Stored data:
(** * Medibot: a shallow embedding of the disease-prediction backend

    The development follows the layout of the repository:
    - [utils.py]        : the symptom vectorizer [create_input_vector];
    - [backend/chat.py] : [chat_history], [get_query] and [_invoke_and_record];
    - [backend/db.py]   : the [ChatDetails] table and [create_chat];
    - [main.py]         : the endpoints [predict], [conversation], [chat_hist]
                          and [update_confidence].

    Modelling conventions.
    - Python [str] is [string], a text outside ASCII being held as its UTF-8
      bytes; [str.isdigit] is read on ASCII decimal digits (every key this
      program writes is [f'message{n}'] for a Python int [n]); [str.lower],
      which [get_symptoms] applies to what the caller sends, is the parameter
      [Py.lower].
    - A Python [int] that counts messages is a [nat]; row identifiers are [Z].
    - A Python [float] is the rational it denotes ([Q]); [f"{p:.2%}"] rounds
      [100 * p] to two fractional digits, ties to even.
    - A Python [dict] whose order matters (the message log) is an association
      list in insertion order.
    - A [TEXT] column holding JSON is represented by what [json.loads] makes of
      it, with one constructor per way the handlers tell the contents apart.
    - Exceptions are values of [exn]; a handler runs in the monad [M] of a
      world (database, classifier call log) with exceptions.
    - The SQL statements the handlers issue do what SQLite documents for
      them; none fails on its own account. *)

From Stdlib Require Import List Bool Arith ZArith Zdiv QArith Qround Qabs Lia.
From Stdlib Require Import String Ascii Permutation Sorted.
From Stdlib Require Import DecimalString DecimalNat.
Import ListNotations.

#[local] Close Scope Q_scope.
#[local] Open Scope string_scope.
#[local] Open Scope list_scope.

(** ** Python values and exceptions *)

Module Py.

(** [True] for a non-empty string, the truth value Python gives an optional
    string in [if msg.get('query'):]. *)
Definition truthy (v : option string) : bool :=
  match v with
  | None => false
  | Some s => negb (s =? EmptyString)
  end.

(** [str(v)] of a value that is a string or [None]. *)
Definition str_opt (v : option string) : string :=
  match v with
  | None => "None"
  | Some s => s
  end.

(** [str(n)] of a non-negative int. *)
Definition str_of_nat (n : nat) : string :=
  NilEmpty.string_of_uint (Nat.to_uint n).

Definition is_digit (c : ascii) : bool :=
  match c with
  | "0" | "1" | "2" | "3" | "4" | "5" | "6" | "7" | "8" | "9" => true
  | _ => false
  end%char.

Fixpoint all_digits (s : string) : bool :=
  match s with
  | EmptyString => true
  | String c s' => is_digit c && all_digits s'
  end.

(** [s.isdigit()] : non-empty and made of digits. *)
Definition isdigit (s : string) : bool :=
  match s with
  | EmptyString => false
  | String _ _ => all_digits s
  end.
(* ===== verification/_CoqProject ===== *)
-Q . S2P
Prelude.v
Containers.v
Checked.v
Result.v
Text.v
Json.v
JsonFacts.v
JsonText.v
JsonBounds.v
JsonCanonical.v
Identity.v
Lifecycle.v
Obligation.v
Evidence.v
Authority.v
Admission.v
Codec.v
CodecTables.v
Topology.v
TopologyFacts.v
RouteSearch.v
Policy.v
Decision.v
CodecFabric.v
CodecPolicy.v
Crc.v
Bytes.v
Wire.v
WireFacts.v
Protocol.v
Engine.v
Snapshot.v
Store.v
StoreFacts.v
Explain.v
EngineStep.v
EngineOps.v
EngineInv.v
Restart.v
EngineRefine.v
EngineReach.v
Scenario.v
Recovery.v
Safety.v
EngineGates.v
Removal.v
AuditFacts.v
Operations.v
Progress.v
Components.v
Transport.v
Durability.v
Queries.v
Runtime.v
RuntimeFacts.v
Boot.v
Server.v
ServerFacts.v
Client.v
Serving.v
Conversation.v
Workers.v
WorkersFacts.v
SoleWorker.v
WorkerPool.v
Drainctl.v
CommandLine.v
Daemon.v
Processes.v
Socket.v
SocketFacts.v
Demos.v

## Your task
From the data, collect all lines where the string "false" appears.

## Solution for this task
  | None => false
  | _ => false
  | EmptyString => false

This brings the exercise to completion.